Thursday, 7 November 2024

Churchy

Not Richard Church who has got a few mentions lately, rather a visit to a church, fitted-in in the course of a visit to London, a visit undertaken with neither rollator nor seat, just a stick.

A mild day, but overcast and dull. So the equipment was short raincoat, heavy sweater and folding umbrella.

Left the tube at Bond Street to ask in Steinway about the piano at St. George's Cathedral, noticed at reference 2. I was passed on to a very pleasant young lady - who also appeared to be very serious about selling her wares. She was not able to help, although she thought that her concert pianos generally had the Steinway name on the side, as at the Wigmore Hall. She also got in some remarks about the new Bechstein Hall up the road being delayed. I was slow enough not to think of showing my her snap of the piano in question - from which she might well have been able to adjudicate.

Next stop the Wigmore Hall to recover my dropped senior rail and bus passes. It took the young lady a few seconds to work out what I was on about, but when she got there she could put her hand on it fast enough - in a neat white envelope with my name on it.

At Hinde Street I found that Bullingdons are not all the same as far as fixing walking sticks to them is concerned, with there being a number of different configurations behind the saddle. Bootlaces did the business though. Bullingdon snapped above at Ashley Place after they had been taken down again.

From Hinde Street, I had rolled down to Hyde Park Corner without fuss, then into a rather blocked up Grosvenor Place, possibly because of a broken down bus. Took a pit-stop at Westminster Cathedral where I took in a good part of the regular midday mass, held in the body of the church rather than in a side chapel. No singing and no organ, but we did get a reading and a (quite a decent) sermon and there was a good bit of duet between the priest and the congregation, perhaps between 100 and 200 people. I found it all rather impressive, particularly visually, with what seemed at my distance like a very small priest, highlighted in the middle of a rather large space. But somehow he had the measure of it. I think both his assistants were ladies.

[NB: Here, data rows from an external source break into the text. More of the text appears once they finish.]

(** The tables, each in primary-key order (the order [findMany] without
    [orderBy] reads them in), and the two auto-increment counters. *)
Record Store : Type := mkStore {
  graphs : list Graph;
  steps : list Step;
  edges : list Edge;
  next_step_id : Z;
  next_edge_id : Z
}.

Inductive error : Type :=
| TypeError
| SyntaxError
| Error (message : string)
| PrismaValidationError
| UniqueConstraintViolation
| ForeignKeyViolation.

Inductive outcome (A : Type) : Type :=
| Return (a : A)
| Throw (e : error).
Arguments Return {A} a.
Arguments Throw {A} e.

(** An [async] computation against the store: every [await] either
    yields a value or throws, and leaves the store as it made it (there is
    no transaction in the handlers). *)
Definition M (A : Type) : Type := Store -> Store * outcome A.

Definition ret {A} (a : A) : M A := fun st => (st, Return a).
Definition throw {A} (e : error) : M A := fun st => (st, Throw e).
Definition bind {A B} (m : M A) (k : A -> M B) : M B :=
  fun st =>
    match m st with
    | (st', Return a) => k a st'
    | (st', Throw e) => (st', Throw e)
    end.

Definition lift {A} (e : error) (x : option A) : M A :=
  match x with
  | Some a => ret a
  | None => throw e
  end.

(** [for (const x of l) { await body(x) }] *)
Fixpoint for_of {A} (l : list A) (body : A -> M unit) : M unit :=
  match l with
  | [] => ret tt
  | x :: l' => bind (body x) (fun _ => for_of l' body)
  end.

(** ** Argument validation *)

Definition int32 (n : Z) : bool :=
  ((-2147483648 <=? n) && (n <=? 2147483647))%Z.

(** A required [String] argument. *)
Definition as_String (x : jsval) : option string :=
  match x with
  | Some (VStr s) => Some s
  | _ => None
  end.

(** *** Numbers

    A number of a request reaches the store as a JavaScript number: the
    double nearest to its literal.  An [Int] column takes its integer part
    (1.5 is stored as 1, -1.5 as -1, 1.0 and 1e0 as 1), provided that it is
    in the 32-bit range. *)

Definition digits (ds : string) : Z :=
  match NilZero.uint_of_string ds with
  | Some d => Z.of_N (N.of_uint d)
  | None => 0%Z
  end.

(** A number literal cut into its sign, the digits before and after the
    point, and the exponent. *)
Definition literal_parts (d : string) : bool * string * string * Z :=
  let (neg, s) := match d with
                  | String "-" r => (true, r)
                  | _ => (false, d)
                  end in
  let (int, r) := JSON.span_digits s in
  let (fr, r1) := match r with
                  | String "." r' => JSON.span_digits r'
                  | _ => ("", r)
                  end in
  let ex := match r1 with
            | String _ (String "-" ds) => (- digits ds)%Z
            | String _ (String "+" ds) => digits ds
            | String _ ds => digits ds
            | EmptyString => 0%Z
            end in
  (neg, int, fr, ex).
(** * jquery.scrollable: the position and option normalizer

    A shallow embedding of the normalization module of jquery.scrollable
    (the [norm] namespace: [normalizePosition], [normalizeOptions],
    [normalizeAxisName] and their private helpers), of its earlier version
    and of [toPercent] of the demo page, and the properties the specification
    states about the normalizer.

    Conventions of the embedding

    - A JavaScript number is a [JS.number]: a rational, or one of NaN,
      +Infinity, -Infinity; the sign of zero is not modelled. The arithmetic
      of [JS] is exact. The arithmetic of [binary64] is that of the
      language: every result is rounded to the nearest IEEE double.
    - The normalizer is embedded over both. [norm] computes exactly; the
      properties stated of it are those of names, options, the queue, errors
      and clamping, those of whole numbers of pixels, on which doubles
      compute exactly, and the equations between two resolutions that go
      through the same operations. [binary64] computes in double precision;
      the properties that depend on how a sum, a product or a quotient is
      rounded are stated of it, and so are those of [toPercent].
    - A primitive JavaScript value is a [JS.value]; [VObject] stands for any
      value that is not a primitive (arrays, functions, nested objects).
    - A plain object supplied by the caller is the ordered list of its own
      properties; an object built by the code is a [gmap string value].
    - [throw new Error (...)] is the [Err] case of [JS.result]; the error
      carries the throw site it comes from. *)

From Stdlib Require Import ZArith QArith Qround Qpower Qabs Qreduction.
From Stdlib Require Import String Ascii List Bool Lia Lqa.
From stdpp Require Import base strings gmap.
Import ListNotations.
Definition save (db : Db) (doc : User) : Error + Db :=
  match Store.guard db with
  | inl e => inl e
  | inr _ =>
      let us :=
        match list_find (λ u, u_id u = u_id doc) (accounts db) with
        | Some (i, _) => <[i := doc]> (accounts db)
        | None => accounts db
        end in
      inr {| messages := messages db;
             accounts := us;
             clock := clock db;
             writes := S (writes db);
             healthy := healthy db |}
  end.

End Accounts.

(** ** The relay state *)

(** A JavaScript [Map] keeps its keys in insertion order; [set] on a present
    key replaces the value in place. *)
Module JSMap.
Section WithValue.
Context {V : Type}.

Fixpoint set (k : string) (v : V) (m : list (string * V)) : list (string * V) :=
  match m with
  | [] => [(k, v)]
  | (k', v') :: m' =>
      if String.eqb k' k then (k, v) :: m' else (k', v') :: set k v m'
  end.

Fixpoint get (k : string) (m : list (string * V)) : option V :=
  match m with
  | [] => None
  | (k', v') :: m' => if String.eqb k' k then Some v' else get k m'
  end.

Fixpoint delete (k : string) (m : list (string * V)) : list (string * V) :=
  match m with
  | [] => []
  | (k', v') :: m' =>
      if String.eqb k' k then m' else (k', v') :: delete k m'
  end.

Definition values (m : list (string * V)) : list V := map snd m.
End WithValue.
End JSMap.

(** [onlineUsers] is the map of [socketHandler] (socket id to user
    document); [rooms] is the adapter's room index (room name to the set of
    socket ids); [sockets] is the set of connected sockets of the
    namespace. *)
Record Server := {
  db : Db;
  onlineUsers : list (string * User);
  rooms : gmap string (gset string);
  sockets : gset string
}.

Definition with_db (s : Server) (d : Db) : Server :=
  {| db := d; onlineUsers := onlineUsers s; rooms := rooms s; sockets := sockets s |}.

Definition with_onlineUsers (s : Server) (o : list (string * User)) : Server :=
  {| db := db s; onlineUsers := o; rooms := rooms s; sockets := sockets s |}.

Definition with_rooms (s : Server) (r : gmap string (gset string)) : Server :=
  {| db := db s; onlineUsers := onlineUsers s; rooms := r; sockets := sockets s |}.

Definition empty_server : Server :=
  {| db := empty_db; onlineUsers := []; rooms := ∅; sockets := ∅ |}.

Module Rooms.

Definition members (rs : gmap string (gset string)) (r : string) : gset string :=
  default ∅ (rs !! r).

(** [socket.join(r)]. *)
Definition join (rs : gmap string (gset string)) (r sid : string)
  : gmap string (gset string) :=
  <[r := {[sid]} ∪ members rs r]> rs.

(** [socket.leave(r)]: an emptied room is dropped from the index. *)
Definition leave (rs : gmap string (gset string)) (r sid : string)
  : gmap string (gset string) :=
  match rs !! r with
  | None => rs
  | Some m =>
      let m' := m ∖ {[sid]} in
      if decide (m' = ∅) then delete r rs else <[r := m']> rs
  end.

(** [io.to(src).socketsJoin(r)]. *)
Definition socketsJoin (rs : gmap string (gset string)) (src r : string)
  : gmap string (gset string) :=
  let joining := members rs src in
  if decide (joining = ∅) then rs else <[r := joining ∪ members rs r]> rs.

(** What the adapter does when a socket closes: it leaves every room. *)
Definition purge (rs : gmap string (gset string)) (sid : string)
  : gmap string (gset string) :=
  filter (λ kv, kv.2 ≠ ∅) ((λ m, m ∖ {[sid]}) <$> rs).

End Rooms.

(** ** Outbound effects *)

Inductive Target :=
| ToAll                                   (* io.emit *)
| ToRoom (r : string)                     (* io.to(r).emit *)
| ToSocket (sid : string)                 (* socket.emit *)
| ToOthers (sid : string)                 (* socket.broadcast.emit *)
| ToRoomExcept (r : string) (sid : string) (* socket.to(r).emit *).

Record Receipt := {
  messageId : string;
  userId : string
}.

Record OnlineUser := {
  o_id : string;
  o_username : string;
  o_isOnline : bool
}.

(** The [timestamp] of a notification is the wall clock and is left out. *)
Inductive Body :=
| BMessage (m : Message)
| BHistory (h : list Message)
| BUsers (l : list OnlineUser)
| BNotification (type message : string) (data : list (string * string))
| BReceipt (r : Receipt)
| BReaction (messageId : string) (rs : list Reaction)
| BTyping (user : string).

Inductive AckArgs :=
| AckDelivered (m : Message)   (* callback(null, { status: "delivered", message }) *)
| AckError (e : Error)         (* callback(err) *).

(** An emit records, next to its target, the set of sockets the target
    denotes at the moment of the emit. *)
Inductive Effect :=
| Emit (t : Target) (reach : gset string) (event : string) (b : Body)
| Ack (a : AckArgs)
| Log (label : string) (e : Error).

(** The sockets an emit reaches. *)
Definition receivers (s : Server) (t : Target) : gset string :=
  match t with
  | ToAll => sockets s
  | ToRoom r => Rooms.members (rooms s) r
  | ToSocket sid => {[sid]}
  | ToOthers sid => sockets s ∖ {[sid]}
  | ToRoomExcept r sid => Rooms.members (rooms s) r ∖ {[sid]}
  end.

(** ** Handler monad: state, trace and exceptions *)

Definition M (A : Type) : Type := Server → Server * list Effect * (Error + A).

Definition ret {A} (a : A) : M A := λ s, (s, [], inr a).

Definition bind {A B} (m : M A) (k : A → M B) : M B :=
  λ s,
    match m s with
    | (s1, t1, inl e) => (s1, t1, inl e)
    | (s1, t1, inr a) =>
        match k a s1 with
        | (s2, t2, r) => (s2, t1 ++ t2, r)
        end
    end.

Notation "'let*' x := m 'in' k" := (bind m (λ x, k))
  (at level 10, x name, m at level 100, k at level 200).

Definition throw {A} (e : Error) : M A := λ s, (s, [], inl e).

Definition emit (t : Target) (event : string) (b : Body) : M unit :=
  λ s, (s, [Emit t (receivers s t) event b], inr tt).

Definition ack (a : AckArgs) : M unit := λ s, (s, [Ack a], inr tt).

Also at Ashley Place. A new-to-me municipal van. A higher grade street cleaner?

After that, I pulled the same Bullingdon (as it happened) and headed across Vauxhall Bridge and parked up outside the Gail's Bakery opposite Travis Perkins. And so to the Estrela where I took a very decent oxtail soup followed by cow chop, aka Costeleta de Vaca. Salad off snap to the right. Three thirds of Sagres lager from Portugal - seemingly a member of the Kingfisher family. See reference 5. For once I was unable to finish off either the chips or the salad, although I did have a fair go at them. Had to pass on dessert.

Not worth taking a Bullingdon, so strolled along to Vauxhall for a train to Epsom. Stopped over at Raynes Park but nothing there. View of the bank not changed much either.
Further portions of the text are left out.